(** * Alternating disks (disks.hpp)

    A shallow embedding of [disk_state], [sorted_disks] and the two sorting
    procedures [sort_left_to_right] and [sort_lawnmower], followed by the
    properties of the specification.

    Conventions of the embedding.
    - [std::vector<disk_color>] is a [list disk_color]; reads and writes by
      index are stdpp's [!!] and [<[_:=_]>]. Failure to allocate
      ([std::bad_alloc], [std::length_error]) is not modelled; what is
      proved of constructed rows is stated for at most UINT_MAX pairs.
    - [assert] is modelled as enabled: an operation returns [AssertFail] where
      the C++ assertion aborts. A call that never returns is [NoReturn].
    - Integer widths are those of an LP64 platform: [size_t] has 64 bits,
      [unsigned] and [int] have 32.
    - [size_t]: the product [light_count * 2] of the constructor wraps
      modulo 2^64 ([size_mul]); the subtraction [total_count() - 1] wraps
      on an empty row only, which is written out in [forward_pass] and
      [backward_pass]. Every other [size_t] value of the code is an index
      below the length of a vector or one more, and is a [nat].
    - [unsigned]: the counters of [is_sorted] and [is_alternating] wrap
      modulo 2^32 ([uint_add]). Once such a counter has wrapped the loop
      repeats the same run for ever; the loops are given as many
      iterations as a run without wrap can take and return [NoReturn]
      when these are used up.
    - [int swap_count] is only ever incremented and then converted to
      [unsigned]: the loops carry the number of increments, and the
      conversion at the constructor call of [sorted_disks] is written out
      ([int_of_increments], [to_unsigned], 32-bit two's complement).
    - The [while] loops take a bound on the number of outer iterations and
      return [None] when it is exhausted. *)

From Stdlib Require Import ZArith Lia.
From Stdlib Require Strings.String Strings.Ascii.
From stdpp Require Import base list.
Import Stdlib.Strings.Ascii.AsciiSyntax Stdlib.Strings.String.StringSyntax.
Delimit Scope string_scope with string.
Delimit Scope char_scope with char.

Open Scope nat_scope.

(** ** Assertions *)

Inductive checked (A : Type) : Type :=
| Ret (a : A)
| AssertFail
| NoReturn.
Arguments Ret {A} a.
Arguments AssertFail {A}.
Arguments NoReturn {A}.

Definition cbind {A B : Type} (m : checked A) (k : A -> checked B) : checked B :=
  match m with
  | Ret a => k a
  | AssertFail => AssertFail
  | NoReturn => NoReturn
  end.

Notation "x <- m ;; k" := (cbind m (fun x => k))
  (at level 100, m at next level, right associativity).

Definition assert (b : bool) : checked unit :=
  if b then Ret tt else AssertFail.

(** ** Machine integers *)

Definition SIZE_MAX : N := 18446744073709551615.

Definition UINT_MAX : N := 4294967295.

(** Product of two [size_t]. *)
Definition size_mul (a b : N) : N := ((a * b) mod (SIZE_MAX + 1))%N.

(** Sum of two [unsigned]. *)
Definition uint_add (a b : N) : N := ((a + b) mod (UINT_MAX + 1))%N.

(** A number of disks that a [size_t] can hold. *)
Definition fits_size (n : nat) : Prop := (N.of_nat n <= SIZE_MAX)%N.

(** A length that a counter stepping by 2 from 0 reaches or passes
    without wrapping. *)
Definition counts_by_two (n : nat) : Prop := (N.of_nat n < UINT_MAX)%N.

(** A number that an [unsigned] can hold. *)
Definition fits_unsigned (n : nat) : Prop := (N.of_nat n <= UINT_MAX)%N.

(** ** disk_color and disk_state *)

Inductive disk_color : Type := DISK_LIGHT | DISK_DARK.

#[global] Instance disk_color_eq_dec : EqDecision disk_color.
Proof. solve_decision. Defined.

(** The only member of the class is [_colors]. *)
Abbreviation disk_state := (list disk_color) (only parsing).
Lemma unseen_app_new db seen x :
  x ∈ ugsEdgeRows db → x ∉ seen → (S (unseen db (seen ++ [x])) ≤ unseen db seen)%nat.
Proof.
  unfold unseen. intros Hin Hns.
  assert (Hin' : x ∈ remove_dups (ugsEdgeRows db)) by (by apply elem_of_remove_dups).
  revert Hin'. generalize (remove_dups (ugsEdgeRows db)) as l.
  induction l as [|y l IH]; simpl; intros Hin'.
  - by apply elem_of_nil in Hin'.
  - rewrite !filter_cons.
    apply elem_of_cons in Hin' as [->|Hin'].
    + destruct (decide (y ∉ seen ++ [y])) as [H1|H1];
        [exfalso; apply H1, elem_of_app; right; apply list_elem_of_singleton; done|].
      destruct (decide (y ∉ seen)) as [H2|H2]; [|done]. simpl.
      apply le_n_S. clear.
      induction l as [|z l IH]; simpl; [lia|]. rewrite !filter_cons.
      destruct (decide (z ∉ seen ++ [y])) as [H1|H1];
        destruct (decide (z ∉ seen)) as [H2|H2]; simpl; try lia.
      exfalso. apply H2. intros ?. apply H1, elem_of_app. by left.
    + specialize (IH Hin').
      destruct (decide (y ∉ seen ++ [x])) as [H1|H1];
        destruct (decide (y ∉ seen)) as [H2|H2]; simpl; try lia.
      exfalso. apply H2. intros ?. apply H1, elem_of_app. by left.
Qed.

Lemma enqueue_weight db done queue rows :
  (∀ x, x ∈ rows → x ∈ ugsEdgeRows db) →
  (ugsWeight db done (foldl (enqueue done) queue rows) ≤ ugsWeight db done queue)%nat.
Proof.
  revert queue. induction rows as [|x rows IH]; intros queue Hin; simpl; [done|].
  etrans; [apply IH; intros; apply Hin; by apply elem_of_cons; right|].
  unfold enqueue. destruct (decide (x ∈ done ++ queue)) as [|Hn]; [done|].
  unfold ugsWeight. rewrite length_app. simpl.
  pose proof (unseen_app_new db (done ++ queue) x) as Hu.
  rewrite <- (assoc_L (++)) in Hu.
  specialize (Hu ltac:(apply Hin; by apply elem_of_cons; left) Hn). lia.
Qed.

(** The evaluation of [WITH RECURSIVE ... UNION ...]: extract one row from
    the queue (first in, first out), add it to the result, run the
    recursive select on that single row and queue the rows not seen
    before; stop when the queue is empty. *)
Equations? ugsLoop (db : Database) (done queue : list ugsRow) : list ugsRow
  by wf (ugsWeight db done queue) lt :=
ugsLoop db done [] := done;
ugsLoop db done (r :: q) :=
  ugsLoop db (done ++ [r]) (foldl (enqueue (done ++ [r])) q (ugsRecursive db r)).
Proof.
  eapply Nat.le_lt_trans; [apply enqueue_weight; intros; by eapply ugsRecursive_edge|].
  unfold ugsWeight. rewrite <- (assoc_L (++)). simpl. lia.
Qed.

(** [SELECT ugs.usergroup_id, ugs.child_usergroup_id FROM ugs] *)
Definition selectUsergroups (db : Database) (userid : Z) : list ugsRow :=
  ugsLoop db [] (foldl (enqueue []) [] (ugsInitial db userid)).

(** [SELECT repo_roles_enum.rolename FROM Repo_Roles_membership_Users
     INNER JOIN repo_roles_enum ON repo_roles_enum.id = repo_role
     WHERE repo_id = $repoid AND user_id = $userid] *)
Definition selectUserRepoRoles (db : Database) (repoid userid : Z) : list string :=
  m ← filter (λ m, rru_repo_id m = repoid ∧ rru_user_id m = userid)
        (Repo_Roles_membership_Users db);
  e ← filter (λ e, enum_id e = rru_repo_role m) (repo_roles_enum db);
  [enum_rolename e].

(** [SELECT usergroup_id, rolename FROM Repo_Roles_membership_UserGroups
     INNER JOIN repo_roles_enum ON repo_roles_enum.id = repo_role
     WHERE repo_id = $repoid AND usergroup_id IN ( ... )] *)
Definition selectUsergroupRepoRoles (db : Database) (repoid : Z)
    (usergroupids : list Z) : list (Z * string) :=
  m ← filter (λ m, rrg_repo_id m = repoid ∧ rrg_usergroup_id m ∈ usergroupids)
        (Repo_Roles_membership_UserGroups db);
  e ← filter (λ e, enum_id e = rrg_repo_role m) (repo_roles_enum db);
  [(rrg_usergroup_id m, enum_rolename e)].

(** [SELECT repogroup_id, rolename FROM RepoGroup_Roles_membership_Users
     INNER JOIN repogroup_roles_enum ON repogroup_role = repogroup_roles_enum.id
     WHERE user_id = $userid AND repogroup_id IN ( ... )] *)
Definition selectUserRepogroupRoles (db : Database) (userid : Z)
    (repogroupids : list Z) : list (Z * string) :=
  m ← filter (λ m, gru_user_id m = userid ∧ gru_repogroup_id m ∈ repogroupids)
        (RepoGroup_Roles_membership_Users db);
  e ← filter (λ e, enum_id e = gru_repogroup_role m) (repogroup_roles_enum db);
  [(gru_repogroup_id m, enum_rolename e)].

(** [SELECT repogroup_id, usergroup_id, rolename
     FROM RepoGroup_Roles_membership_Usergroup
     INNER JOIN repogroup_roles_enum ON repogroup_role = repogroup_roles_enum.id
     WHERE usergroup_id IN ( ... ) AND repogroup_id IN ( ... )] *)
Definition selectUsergroupRepogroupRoles (db : Database)
    (usergroupids repogroupids : list Z) : list (Z * Z * string) :=
  m ← filter (λ m, grg_usergroup_id m ∈ usergroupids ∧ grg_repogroup_id m ∈ repogroupids)
        (RepoGroup_Roles_membership_Usergroup db);
  e ← filter (λ e, enum_id e = grg_repogroup_role m) (repogroup_roles_enum db);
  [(grg_repogroup_id m, grg_usergroup_id m, enum_rolename e)].

(** ** The Go functions *)

(** [checkUserInDb]: the username of [userId]. [QueryRow] defers every
    failure to [Scan], which reports [sql.ErrNoRows] when no row matches. *)
Definition checkUserInDb (userId : Z) (sqlTx : Tx) : Traced (error + string) :=
  run! exec SelectUser in
  retT (match fault sqlTx SelectUser with
        | Some err => inl (Errorf "error querying for user from DB" err)
        | None =>
            match selectUser (snapshot sqlTx) userId with
            | [] => inl (Errorf "error querying for user from DB" ErrNoRows)
            | (_, userName) :: _ => inr userName
            end
        end).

# About this exercise
How many lines in the listing contain the word "vector"? Answer with the count and nothing else.

# Answer section
2